16、上述生物材料中，所述转基因植物细胞系均不包括繁殖材料。所述转基因植物理解为不仅包含将所述dna分子转化受体植物得到的第一代转基因植物，也包括其子代。对于转基因植物，可以在该物种中繁殖所述dna分子，也可用常规育种技术将所述dna分子转移进入相同物种的其它品种，特别包括商业品种中。所述转基因植物包括种子、愈伤组织、完整植株和细胞。

17、为了实现上述目的，本发明还提供了上述dna分子或生物材料的新用途。

18、本发明提供了上述dna分子在作为启动子中的应用。

19、在本发明的一个实施方案中，所述启动子为组织特异性启动子。

20、进一步的，所述组织包括根和/或茎和/或叶和/或花和/或果荚，其中，所述根不包括根尖；所述花不包括花瓣、花药和柱头。

21、更进一步的，所述叶片包括莲座叶和/或茎生叶。

22、在本发明的一个具体实施方案中，所述组织包括主根和/或侧根和/或根毛和/或茎和/或叶片表皮毛和/或莲座叶和/或茎生叶和/或花萼和/或花丝和/或子房和/或花柱和/或果荚。
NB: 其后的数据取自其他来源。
(** C3, as the code has it: a [stream] message of a registered connection
    with a number as [index] is never rejected for its index.  The
    assignment is made first, and it stays whatever follows:
    - a number that is no array index (a fraction, a number below zero or
      at or past 2^32 - 1, a number beyond the doubles) leaves the sequence
      as it is;
    - an integer index inside the sequence replaces the slot;
    - an integer index at or past its length (and below 2^32 - 1) makes
      the sequence grow to [i + 1] slots: the element sits at [i], the
      slots it had are kept and the ones between are empty.
    Then the delta is printed.  When [JSON.stringify] returns, no error is
    sent to anyone and the delta goes to the other members of the room and
    to nobody else; when it throws, the sender is sent "Server error" and
    nobody receives the delta. *)
Theorem C3_stream_index_never_rejected (s : State) (ws : conn)
    (clientMeta : ConnectionMeta) (parsed : json) (n : number) :
  clients_get ws (activeClients s) = Some clientMeta →
  classify (get "type" parsed) = KStream →
  as_number (get "index" parsed) = Some n →
  let room := roomId clientMeta in
  let element := get "element" parsed in
  let before := shapes_of s room in
  let after := shapes_of (fst (on_message s ws (Some parsed))) room in
  let out := snd (on_message s ws (Some parsed)) in
  let delta := PStream (option_map wire element) (wire (JNum n))
                 (option_map wire (get "color" parsed)) (userId clientMeta) in
  (Prints delta = true →
   (∀ x, x ∈ out → is_error (snd x) = false)
   ∧ ∀ c p, (c, p) ∈ out ↔ p = delta ∧ c ≠ ws ∧ is_member s room c)
  ∧ (Prints delta = false → out = [(ws, PError "Server error")])
  ∧ (∀ negative, n = Infinite negative → after = before)
  ∧ (∀ q, n = Finite q → array_index q = None → after = before)
  ∧ ∀ i : Z, n = Finite (inject_Z i) →
      ((i < 0)%Z → after = before)
      ∧ ((0 <= i < Z.of_nat (length before))%Z → (i < 2 ^ 32 - 1)%Z →
         after = <[Z.to_nat i := element]> before)
      ∧ ((Z.of_nat (length before) <= i < 2 ^ 32 - 1)%Z →
         length after = S (Z.to_nat i)
         ∧ after !! Z.to_nat i = Some element
         ∧ (∀ j, (j < length before)%nat → after !! j = before !! j)
         ∧ (∀ j, (length before <= j < Z.to_nat i)%nat → after !! j = Some None)).
Proof.
  intros Hm Hk Hq room element before after out delta.
  subst after out. rewrite (on_message_stream _ _ _ _ _ Hm Hk Hq).
  cbn [fst snd]. rewrite shapes_of_store. fold room element before delta.
  split; [|split; [|split; [|split]]].
  - intros Hp. rewrite printed_true by exact Hp. split.
    + intros x Hx. apply broadcast_stream_payload in Hx. rewrite Hx.
      reflexivity.
    + intros c p. rewrite broadcast_stream_reaches.
      split; intros (? & ? & ?); (split; [done|]); (split; [congruence|done]).
  - intros Hp. by rewrite printed_false by exact Hp.
  - intros negative ->. reflexivity.
  - intros q -> Hnone. unfold array_assign. by rewrite Hnone.
  - intros i ->. split; [|split].
    + intros Hi. by apply array_assign_negative.
    + intros Hi Hmax. by apply array_assign_inside.
    + intros Hi. rewrite array_assign_past_end by done.
      assert (Hlen : length (replicate (Z.to_nat i - length before)
                               (@None json)) = (Z.to_nat i - length before)%nat)
        by apply length_replicate.
      split; [|split; [|split]].
      * rewrite !length_app, Hlen. simpl. lia.
      * rewrite lookup_app_r by lia. rewrite lookup_app_r by (rewrite Hlen; lia).
        rewrite Hlen.
        replace (Z.to_nat i - length before - (Z.to_nat i - length before))%nat
          with 0%nat by lia.
        reflexivity.
      * intros j Hj. by rewrite lookup_app_l.
      * intros j Hj. rewrite lookup_app_r by lia.
        rewrite lookup_app_l by (rewrite Hlen; lia).
        apply lookup_replicate_2. lia.
Qed.

(** ** Delete out of range *)

Lemma splice_start_front (q : Q) :
  (to_integer q <= 0)%Z → splice_start 1 (Finite q) = 0%Z.
Proof.
  intros Hq. unfold splice_start.
  destruct (to_integer q <? 0)%Z eqn:Hneg.
  - apply Z.ltb_lt in Hneg. lia.
  - apply Z.ltb_ge in Hneg. lia.
Qed.

(** C4, as the code has it: a [delete] message of a registered connection
    with a number as [index] is answered with a [sync] of the sequence it
    leaves, sent to every member of the room and to nobody else, and with
    no error, whenever [JSON.stringify] can print that sequence; when it
    cannot, the sender is sent "Server error" and the sequence stays as the
    delete left it.  As for the sequence,
    - when the index, cut to an integer, is at or past its length, it is
      unchanged;
    - when it is empty it stays empty, whatever the index, and the [sync]
      of the empty sequence goes out;
    - when it has length 1, [delete(i)] with [i <= 0] empties it, and the
      same [delete(i)] again leaves it empty, with a [sync] of the empty
      sequence to the members and no error.
    A negative index counts from the end of the sequence, so it is not out
    of range in this sense. *)
Theorem C4_delete_past_end_noop (s : State) (ws : conn)
    (clientMeta : ConnectionMeta) (parsed : json) (n : number) :
  clients_get ws (activeClients s) = Some clientMeta →
  classify (get "type" parsed) = KDelete →
  as_number (get "index" parsed) = Some n →
  let room := roomId clientMeta in
  let before := shapes_of s room in
  let s1 := fst (on_message s ws (Some parsed)) in
  let out1 := snd (on_message s ws (Some parsed)) in
  let s2 := fst (on_message s1 ws (Some parsed)) in
  let out2 := snd (on_message s1 ws (Some parsed)) in
  let sync1 := PSync (stringify_shapes (shapes_of s1 room)) in
  (stringify_returns sync1 = true →
   (∀ x, x ∈ out1 → is_error (snd x) = false)
   ∧ ∀ c p, (c, p) ∈ out1 ↔ p = sync1 ∧ is_member s room c)
  ∧ (stringify_returns sync1 = false → out1 = [(ws, PError "Server error")])
  ∧ ((n = Infinite false
      ∨ ∃ q, n = Finite q ∧ (Z.of_nat (length before) <= to_integer q)%Z) →
     shapes_of s1 room = before)
  ∧ (before = [] →
     shapes_of s1 room = []
     ∧ (∀ x, x ∈ out1 → is_error (snd x) = false)
     ∧ ∀ c p, (c, p) ∈ out1 ↔ p = PSync [] ∧ is_member s room c)
  ∧ (length before = 1%nat →
     (n = Infinite true ∨ ∃ q, n = Finite q ∧ (to_integer q <= 0)%Z) →
     shapes_of s1 room = []
     ∧ shapes_of s2 room = []
     ∧ (∀ x, x ∈ out2 → is_error (snd x) = false)
     ∧ ∀ c p, (c, p) ∈ out2 ↔ p = PSync [] ∧ is_member s room c).
Proof.
  intros Hm Hk Hq room before s1 out1 s2 out2 sync1.
  assert (E1 : on_message s ws (Some parsed)
               = (store_shapes s room (array_splice1 before n),
                  printed ws (PSync (stringify_shapes (array_splice1 before n)))
                    (broadcastToRoom s room
                       (PSync (stringify_shapes (array_splice1 before n)))
                       None)))
    by apply (on_message_delete _ _ _ _ _ Hm Hk Hq).
  assert (Hs1 : s1 = store_shapes s room (array_splice1 before n))
    by (subst s1; rewrite E1; reflexivity).
  assert (Ho1 : out1
                = printed ws (PSync (stringify_shapes (array_splice1 before n)))
                    (broadcastToRoom s room
                       (PSync (stringify_shapes (array_splice1 before n)))
                       None))
    by (subst out1; rewrite E1; reflexivity).
  assert (Hafter : shapes_of s1 room = array_splice1 before n)
    by (rewrite Hs1; apply shapes_of_store).
  assert (Hm1 : clients_get ws (activeClients s1) = Some clientMeta)
    by (rewrite Hs1; exact Hm).
  assert (E2 : on_message s1 ws (Some parsed)
               = (store_shapes s1 room (array_splice1 (shapes_of s1 room) n),
                  printed ws
                    (PSync (stringify_shapes
                              (array_splice1 (shapes_of s1 room) n)))
                    (broadcastToRoom s1 room
                       (PSync (stringify_shapes
                                 (array_splice1 (shapes_of s1 room) n)))
                       None)))
    by apply (on_message_delete _ _ _ _ _ Hm1 Hk Hq).
  subst sync1. clearbody s1 out1. subst s2 out2. rewrite E2. cbn [fst snd].
  rewrite shapes_of_store, Hafter.
  split; [|split; [|split; [|split]]].
  - intros Hp. rewrite Ho1, printed_true by exact Hp. split.
    + intros x Hx. apply broadcast_payload in Hx. rewrite Hx. reflexivity.
    + intros c p. apply broadcast_all_reaches.
  - intros Hp. by rewrite Ho1, printed_false by exact Hp.
  - intros Hpast. apply array_splice1_at_end.
    destruct Hpast as [->|(q & -> & Hge)].
    + reflexivity.
    + apply splice_start_past_end; [lia|done].
  - intros Hnil. rewrite Ho1, Hnil, array_splice1_empty.
    split; [done|]. cbn [stringify_shapes map]. rewrite printed_empty_sync.
    split.
    + intros x Hx. apply broadcast_payload in Hx. rewrite Hx. reflexivity.
    + intros c p. apply broadcast_all_reaches.
  - intros Hlen Hfront.
    assert (Hempty : array_splice1 before n = []).
    { destruct before as [|e [|e' r]]; simpl in Hlen; try discriminate.
      assert (Hstart : splice_start (Z.of_nat (length [e])) n = Z.of_nat 0).
      { destruct Hfront as [->|(q & -> & Hq0)]; [reflexivity|].
        by apply splice_start_front. }
      rewrite (array_splice1_on_slot [e] n 0); [reflexivity|simpl; lia|done]. }
    rewrite Hempty, array_splice1_empty.
    split; [done|]. split; [done|].
    cbn [stringify_shapes map]. rewrite printed_empty_sync. split.
    + intros x Hx. apply broadcast_payload in Hx. rewrite Hx. reflexivity.
    + intros c p. rewrite Hs1. exact (broadcast_all_reaches s room (PSync []) c p).
Qed.

(** ** Stream deltas and sync payloads *)

(** C7, as the code has it: for a registered sender, the members of its
    room being the OPEN connections registered there whose user is in the
    presence set of the room, and as long as [JSON.stringify] prints the
    message,
    - the delta of a [stream] with a number as [index] is sent to every
      member other than the sender, and never to the sender;
    - the [sync] of a [draw] on a sequence that [push] can extend, of a
      [move] with a number as [index] and of a [clear] is sent to every
      member, the sender among them when it is a member itself;
    and to nobody else.  The [sync] of a [clear] is always printed.  When
    [JSON.stringify] throws, or [push] does, the sender is sent "Server
    error" and nobody receives a delta or a [sync]. *)
Theorem C7_stream_excludes_sender_sync_includes (s : State) (ws : conn)
    (clientMeta : ConnectionMeta) (parsed : json) :
  clients_get ws (activeClients s) = Some clientMeta →
  let room := roomId clientMeta in
  let element := get "element" parsed in
  let out := snd (on_message s ws (Some parsed)) in
  (∀ n, classify (get "type" parsed) = KStream →
        as_number (get "index" parsed) = Some n →
        let delta := PStream (option_map wire element) (wire (JNum n))
                       (option_map wire (get "color" parsed))
                       (userId clientMeta) in
        ((ws, delta) ∉ out)
        ∧ (Prints delta = true →
           (∀ p, (ws, p) ∉ out)
           ∧ ∀ c p, (c, p) ∈ out ↔ p = delta ∧ c ≠ ws ∧ is_member s room c)
        ∧ (Prints delta = false → out = [(ws, PError "Server error")]))
  ∧ (classify (get "type" parsed) = KDraw →
     let sync := PSync (stringify_shapes (shapes_of s room ++ [element])) in
     ((Z.of_nat (length (shapes_of s room)) < 2 ^ 32 - 1)%Z →
      stringify_returns sync = true →
      ∀ c p, (c, p) ∈ out ↔ p = sync ∧ is_member s room c)
     ∧ ((Z.of_nat (length (shapes_of s room)) < 2 ^ 32 - 1)%Z →
        stringify_returns sync = false →
        out = [(ws, PError "Server error")])
     ∧ ((2 ^ 32 - 1 <= Z.of_nat (length (shapes_of s room)))%Z →
        out = [(ws, PError "Server error")]))
  ∧ (∀ n, classify (get "type" parsed) = KMove →
          as_number (get "index" parsed) = Some n →
          let sync := PSync (stringify_shapes
                               (array_assign (shapes_of s room) n element)) in
          (stringify_returns sync = true →
           ∀ c p, (c, p) ∈ out ↔ p = sync ∧ is_member s room c)
          ∧ (stringify_returns sync = false →
             out = [(ws, PError "Server error")]))
  ∧ (classify (get "type" parsed) = KClear →
     ∀ c p, (c, p) ∈ out ↔ p = PSync [] ∧ is_member s room c).
Proof.
  intros Hm room element out. subst out.
  split; [|split; [|split]].
  - intros n Hk Hq delta. rewrite (on_message_stream _ _ _ _ _ Hm Hk Hq).
    cbn [snd]. fold room element delta.
    destruct (Prints delta) eqn:Hp.
    + rewrite printed_true by exact Hp.
      assert (Hnot : ∀ p, (ws, p) ∉ broadcastStreamToRoom s room delta (Some ws)).
      { intros p Hin. apply broadcast_stream_reaches in Hin as (_ & Hne & _).
        congruence. }
      split; [apply Hnot|]. split; [|discriminate].
      intros _. split; [apply Hnot|].
      intros c p. rewrite broadcast_stream_reaches.
      split; intros (? & ? & ?); (split; [done|]); (split; [congruence|done]).
    + rewrite printed_false by exact Hp.
      split; [|split; [discriminate|done]].
      intros Hin. apply list_elem_of_singleton in Hin. discriminate.
  - intros Hk sync. split; [|split].
    + intros Hlen Hp. rewrite (on_message_draw _ _ _ _ Hm Hk Hlen).
      cbn [snd]. fold room element sync. rewrite printed_true by exact Hp.
      intros c p. apply broadcast_all_reaches.
    + intros Hlen Hp. rewrite (on_message_draw _ _ _ _ Hm Hk Hlen).
      cbn [snd]. fold room element sync. by rewrite printed_false by exact Hp.
    + intros Hlen. by rewrite (on_message_draw_full _ _ _ _ Hm Hk Hlen).
  - intros n Hk Hq sync. rewrite (on_message_move _ _ _ _ _ Hm Hk Hq).
    cbn [snd]. fold room element sync. split.
    + intros Hp. rewrite printed_true by exact Hp.
      intros c p. apply broadcast_all_reaches.
    + intros Hp. by rewrite printed_false by exact Hp.
  - intros Hk. rewrite (on_message_clear _ _ _ _ Hm Hk).
    cbn [snd]. intros c p. apply broadcast_all_reaches.
Qed.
23、在本发明的一个实施方案中，所述启动子为诱导型启动子。

24、进一步的，所述诱导型启动子为渗透胁迫诱导型启动子或盐胁迫诱导型启动子。

25、在本发明的一个具体实施方案中，所述渗透胁迫诱导型启动子为甘露醇胁迫诱导型启动子。

26、在本发明的另一个具体实施方案中，所述盐胁迫诱导型启动子为nacl胁迫诱导型启动子。

27、本发明还提供了上述dna分子或生物材料在启动目的基因表达或培育转基因植物或植物育种中的应用。

28、上述任一所述应用中，所述培育转基因植物或所述植物育种的目的为培育耐逆植物品种(如耐渗透胁迫植物品种或耐盐胁迫植物品种)或培育组织特异性表达的植物品种。

29、为了实现上述目的，本发明还提供了一种目的基因的表达方法。

30、本发明提供的目的基因的表达方法包括如下步骤：以上述dna分子作为启动子来启动目的基因表达。

31、上述任一所述启动目的基因表达可为在植物中启动目的基因表达。

32、上述任一所述启动目的基因表达可为在特定组织中启动目的基因表达。

33、进一步的，所述组织包括根和/或茎和/或叶和/或花和/或果荚，其中，所述根不包括根尖；所述花不包括花瓣、花药和柱头。

34、更进一步的，所述叶片包括莲座叶和/或茎生叶。

35、在本发明的一个具体实施方案中，所述组织包括主根和/或侧根和/或根毛和/或茎和/或叶片表皮毛和/或莲座叶和/或茎生叶和/或花萼和/或花丝和/或子房和/或花柱和/或果荚。

36、上述任一所述启动目的基因表达可为在渗透胁迫或盐胁迫条件下启动目的基因表达。

37、进一步的，所述渗透胁迫为甘露醇胁迫。

38、所述盐胁迫为nacl胁迫。

39、更进一步的，所述甘露醇胁迫为350mm甘露醇胁迫。

40、所述nacl胁迫为150mm nacl胁迫胁迫。

41、上述任一所述目的基因可为植物内源基因，也可为外源基因(如gus基因)。

42、上述任一所述植物可为双子叶植物或单子叶植物。

43、进一步的，所述双子叶植物可为十字花科植物。

44、更进一步的，所述十字花科植物可为拟南芥。

45、在本发明的具体实施例中，所述拟南芥为野生型拟南芥(哥伦比亚生态型)。

46、扩增上述dna分子全长或部分片段的引物对也属于本发明的保护范围。

47、在本发明的一个具体实施方案中，所述引物对由序列2所示的dna分子和序列3所示的dna分子组成。

48、本发明提供了一种dna分子，通过实验证明：该dna分子不仅是一个组织特异性启动子，还是一个渗透胁迫或盐胁迫诱导型启动子，具有重要的应用价值。